Dopo il Nicaragua, il lavoro ti ha portato in Portogallo, dove attualmente ti trovi. Collabori con qualche Università? Come si svolge una tua giornata lavorativa?

 

Più che il lavoro è il precariato, ahimé, che mi ha portato in Portogallo. Sono qui grazie ad una borsa di Assistentato Comenius. Il Progetto Comenius consiste nel diffondere una coscienza europea tra i giovani, attraverso lo studio delle lingue con meno diffusione nel continente, e nel creare anche uno scambio interculturale tra i diversi popoli dell’Unione Europea. A differenza del Nicaragua, qui la mia giornata lavorativa si svolge prettamente di mattina, infatti dal lunedì al giovedì mi reco a scuola dove, nelle prime settimane ho assistito alle lezioni di diversi professori, di diverse materie, per conoscere i loro metodi d’insegnamento e per approfondire la conoscenza della lingua portoghese. Adesso invece ho un mio orario definitivo e lavoro con diverse classi di diverse età. Ho cinque gruppi, ai quali insegno lingua italiana per principianti; assisto settimanalmente a una lezione di inglese e ad una di portoghese per migliorare l’apprendimento delle due lingue; inoltre a breve terrò anche un corso di lingua italiana per i docenti della scuola, che rientra in uno dei progetti (NELPAE) a cui sto lavorando insieme alla docente coordinatrice.

 

Com’è considerata la lingua italiana in Portogallo?

 

La lingua italiana è considerata una lingua “amica” e gli studenti lusofoni sono generalmente ben predisposti all’acquisizione della nostra lingua e della nostra cultura. Le ragioni possono essere varie e, a volte, soggettive. Vanno dalla forte motivazione, curiosità personale per entrare in contatto con una società di cui si apprezzano le qualità umane e lo stile di vita, a quella culturale verso il patrimonio artistico, storico e letterario, che senz’altro può essere meglio conosciuto con la padronanza della lingua italiana.

 

Sono in tanti a voler imparare la nostra lingua?

 

Per i motivi elencati precedentemente sono tanti a voler imparare la nostra lingua, ma non tutti al giorno d’oggi se lo possono permettere, vista la grave crisi che sta attanagliando il Portogallo. Nonostante ciò, c’è un alto numero di iscritti nei vari poli, dove si insegna la nostra lingua-cultura e dai dati che ho raccolto in queste settimane, posso affermare che l’insegnamento dell’italiano in Portogallo gode di ottima salute.
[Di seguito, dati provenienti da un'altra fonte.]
(* ===== verification/BillingRules.v ===== *)
(** * Request rules of billing expressions

    Model of the request-rule half of
    src/web/default/src/features/pricing/lib/billing-expr.ts: the rules
    that multiply a price when conditions on the request hold, how the editor
    writes them into an expression, how an expression is split and parsed
    back.

    Conditions have all their members (the type [Partial] of the source is
    for values that come from forms); a mode is a text, as in the source. *)
From S2P Require Import Prelude JsString JsNumber Regex JsValue JsonFacts.

Open Scope N_scope.

(** ** Data *)

Definition MATCH_EQ : jsstr := js "eq".
Definition MATCH_CONTAINS : jsstr := js "contains".
Definition MATCH_GT : jsstr := js "gt".
Definition MATCH_GTE : jsstr := js "gte".
Definition MATCH_LT : jsstr := js "lt".
Definition MATCH_LTE : jsstr := js "lte".
Definition MATCH_EXISTS : jsstr := js "exists".
Definition MATCH_RANGE : jsstr := js "range".

Inductive TimeFunc := Hour | Minute | Weekday | Month | Day.
Definition TIME_FUNCS : list TimeFunc := [Hour; Minute; Weekday; Month; Day].
Definition func_text (f : TimeFunc) : jsstr :=
  match f with
  | Hour => js "hour" | Minute => js "minute" | Weekday => js "weekday"
  | Month => js "month" | Day => js "day"
  end.

Inductive PathSource := Param | Header.

Inductive RequestCondition :=
  | TimeCondition (timeFunc : TimeFunc) (timezone mode value rangeStart rangeEnd : jsstr)
  | ParamHeaderCondition (source : PathSource) (path mode value : jsstr).

Record RequestRuleGroup := RuleGroup { conditions : list RequestCondition; multiplier : jsstr }.

#[export] Instance func_eq_dec : EqDecision TimeFunc.
Proof. solve_decision. Defined.
#[export] Instance source_eq_dec : EqDecision PathSource.
Proof. solve_decision. Defined.
#[export] Instance condition_eq_dec : EqDecision RequestCondition.
Proof. solve_decision. Defined.
#[export] Instance group_eq_dec : EqDecision RequestRuleGroup.
Proof. solve_decision. Defined.

Definition createEmptyCondition : RequestCondition := ParamHeaderCondition Param [] MATCH_EQ [].
Definition createEmptyTimeCondition : RequestCondition :=
  TimeCondition Hour (js "Asia/Shanghai") MATCH_GTE [] [] [].
Definition createEmptyRuleGroup : RequestRuleGroup := RuleGroup [createEmptyCondition] [].
Definition createEmptyTimeRuleGroup : RequestRuleGroup := RuleGroup [createEmptyTimeCondition] [].

(** ** Patterns *)

Definition num_char (c : N) : bool := is_digit c || bool_decide (c ∈ [46; 101; 69; 43; 45]).
Definition not_quote (c : N) : bool := negb (c =? 34).
(** [.] without the [s] flag. *)
Definition not_line_end (c : N) : bool := negb (bool_decide (c ∈ [10; 13; 8232; 8233])).
Definition any_char (_ : N) : bool := true.

Definition digits : re := RPlus (RChr is_digit).
Definition NUMERIC_LITERAL_REGEX : re :=
  rseq [ROpt (RLit (js "-"));
        RAlt (rseq [digits; ROpt (RLit (js ".")); RStar (RChr is_digit)])
             (RSeq (RLit (js ".")) digits);
        ROpt (rseq [RChr (λ c, bool_decide (c ∈ [101; 69]));
                    ROpt (RChr (λ c, bool_decide (c ∈ [43; 45]))); digits]);
        REnd].

Definition is_numeric (s : jsstr) : bool := rx_test NUMERIC_LITERAL_REGEX s.

(** [(hour|minute|weekday|month|day)] and the class of numbers as groups. *)
Definition func_group (n : nat) : re :=
  RGrp n (ralt (RLit (js "hour")) [RLit (js "minute"); RLit (js "weekday"); RLit (js "month");
                                   RLit (js "day")]).
Definition num_group (n : nat) : re := RGrp n (RPlus (RChr num_char)).
Definition name_group (n : nat) : re := RGrp n (RPlus (RChr not_quote)).

Definition time_range_body (rest : list re) : list re :=
  [func_group 1; RLit (jsq "('"); name_group 2; RLit (jsq "') >= "); num_group 3;
   RLit (js " || "); RBack 1; RLit (jsq "('"); RBack 2; RLit (jsq "') < "); num_group 4] ++ rest.
Definition time_range_re : re := rseq (time_range_body [REnd]).
Definition time_range_paren_re : re :=
  RSeq (RLit (js "(")) (rseq (time_range_body [RLit (js ")"); REnd])).
Definition time_compare_re : re :=
  rseq [func_group 1; RLit (jsq "('"); name_group 2; RLit (jsq "') ");
        RGrp 3 (ralt (RLit (js "==")) [RLit (js ">="); RLit (js "<")]); RLit (js " ");
        num_group 4; REnd].

Definition header_exists_re : re :=
  rseq [RLit (jsq "header('"); name_group 1; RLit (jsq "') != ''"); REnd].
Definition param_exists_re : re :=
  rseq [RLit (jsq "param('"); name_group 1; RLit (jsq "') != nil"); REnd].
(** A string literal: characters other than quote and backslash, or a
    backslash and any character. *)
Definition string_literal : re :=
  rseq [RLit [34];
        RStar (RAlt (RChr (λ c, negb (bool_decide (c ∈ [34; 92]))))
                    (RSeq (RLit [92]) (RChr not_line_end)));
        RLit [34]].
Definition header_contains_re : re :=
  rseq [RLit (jsq "has(header('"); name_group 1; RLit (jsq "'), "); RGrp 2 string_literal;
        RLit (js ")"); REnd].
Definition param_contains_re : re :=
  rseq [RLit (jsq "param('"); name_group 1; RLit (jsq "') != nil && has(param('"); name_group 2;
        RLit (jsq "'), "); RGrp 3 string_literal; RLit (js ")"); REnd].
Definition param_compare_re : re :=
  rseq [RLit (jsq "param('"); name_group 1; RLit (jsq "') != nil && param('"); name_group 2;
        RLit (jsq "') "); RGrp 3 (ralt (RLit (js ">")) [RLit (js ">="); RLit (js "<"); RLit (js "<=")]);
        RLit (js " "); num_group 4; REnd].
Definition equals_re : re :=
  rseq [RGrp 1 (RAlt (RLit (js "param")) (RLit (js "header"))); RLit (jsq "('"); name_group 2;
        RLit (jsq "') == "); RGrp 3 (RPlus (RChr not_line_end)); REnd].
(** The factor of a rule, with the [s] flag. *)
Definition factor_re : re :=
  rseq [RLit (js "("); RGrp 1 (RPlus (RChr any_char)); RLit (js " ? "); num_group 2;
        RLit (js " : 1)"); REnd].

(** [m[n]]. *)
Definition grp (n : nat) (g : caps) : jsstr := from_opt [] (cap n g).

(** ** Splitting at the top level *)

Definition depth_after (d : Z) (c : N) : Z :=
  if c =? 40 then (d + 1)%Z else if c =? 41 then (d - 1)%Z else d.

(** The loop of [splitTopLevelMultiply] and [splitTopLevelAnd]: [s] is the
    rest of the text, [skip] the characters of a separator still to pass,
    [current] the part since [start]. *)
Fixpoint split_loop (sep s : jsstr) (skip : nat) (current : jsstr) (depth : Z) : list jsstr :=
  match s with
  | [] => [trim current]
  | c :: s' =>
      match skip with
      | S skip => split_loop sep s' skip current depth
      | O =>
          let depth := depth_after depth c in
          if (depth =? 0)%Z && starts_with sep s
          then trim current :: split_loop sep s' (pred (length sep)) [] depth
          else split_loop sep s' O (current ++ [c]) depth
      end
  end.

Definition splitTopLevelMultiply (expr : jsstr) : list jsstr :=
  filterb truthy (split_loop (js " * ") expr O [] 0).
Definition splitTopLevelAnd (expr : jsstr) : list jsstr :=
  filterb truthy (split_loop (js " && ") expr O [] 0).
Infatti, la lingua italiana viene insegnata in diverse università del Paese; dall’Istituto Italiano di Cultura di Lisbona; dalla Camera di Commercio del Portogallo con sede a Porto; dai Conservatori; dalle Scuole private di lingue straniere.

 

Quale aspetto dell’insegnamento preferisci?

 

L’aspetto che mi piace di più del mio lavoro di insegnante è quello di poter viaggiare e conoscere nuovi Paesi e di conseguenza le loro culture, le loro lingue, i loro stili di vita, ma soprattutto poter toccare con mano l’idea di Italia e di lingua e cultura italiana che si ha in un altro Paese.

 

Quali sono gli aspetti positivi nel settore lavorativo e quali quelli legati alla vita privata, riscontrati all’estero? E gli aspetti negativi?

 

All’estero ho trovato molte cose positive sia in ambito lavorativo, sia nella vita privata. Per quanto riguarda l’ambito lavorativo ho sempre ricevuto delle accoglienze straordinarie ed ho avuto la fortuna di lavorare con gente competente, non solo nell’ambito dell’insegnamento della lingua italiana, infatti quando ho lavorato a Tenerife ho avuto il piacere di conoscere anche colleghi che insegnavano le lingue più disparate e da cui ho appreso tanto, anche dal punto di vista umano. Per quanto riguarda gli aspetti negativi, finora, sono contento di affermare di non averne trovati e di essermi sempre trovato bene in qualsiasi posto sia andato, che sia stato per studio o per lavoro. Neanche il fatto di stare così poco tempo in un posto e di avere poca stabilità mi è pesato più di tanto, ma non escludo che a breve possa succedere, perché arriva sempre un giorno in cui vuoi fermarti in un posto un po’ più a lungo o anche, perché no, per sempre.

 

 

Di cosa senti maggiormente la mancanza e di cosa invece fai volentieri a meno?

 

Le uniche cose di cui sento la mancanza quando mi trovo all’estero, ma anche in Italia, sono gli odori e i sapori della Sicilia, i paesaggi e soprattutto il mare. La famiglia e gli amici, viste le nuove tecnologie, sono ormai raggiungibili tramite videochiamate, mail, ecc. La cosa di cui faccio volentieri a meno invece è la politica italiana, le inutili chiacchere e i raggiri giornalieri che devono subire gli italiani; per non parlare della lenta e preistorica macchina burocratica che ci ritroviamo, che finora non ho riscontrato in nessun Paese da me visitato..

 

Un’ultima domanda. Se qualcuno volesse seguire il tuo stesso percorso professionale, quali sono i passi giusti da affrontare?

 

A tutti quelli che volessero seguire il mio percorso professionale consiglio, se ancora in età universitaria, di iscriversi all’Università per Stranieri di Siena, perché può essere una porta di accesso verso l’insegnamento della lingua e della cultura italiana all’estero. Lo dico per esperienza personale e perché posso assicurare la serietà e la professionalità delle persone che lavorano al suo interno, ma soprattutto perché c’è un gruppo di professori e ricercatori universitari che credono fortemente nelle potenzialità che ha la nostra lingua-cultura fuori dai confini italiani e che stanno investendo molto in questa direzione, a differenza di quello che hanno fatto negli ultimi decenni i nostri governi.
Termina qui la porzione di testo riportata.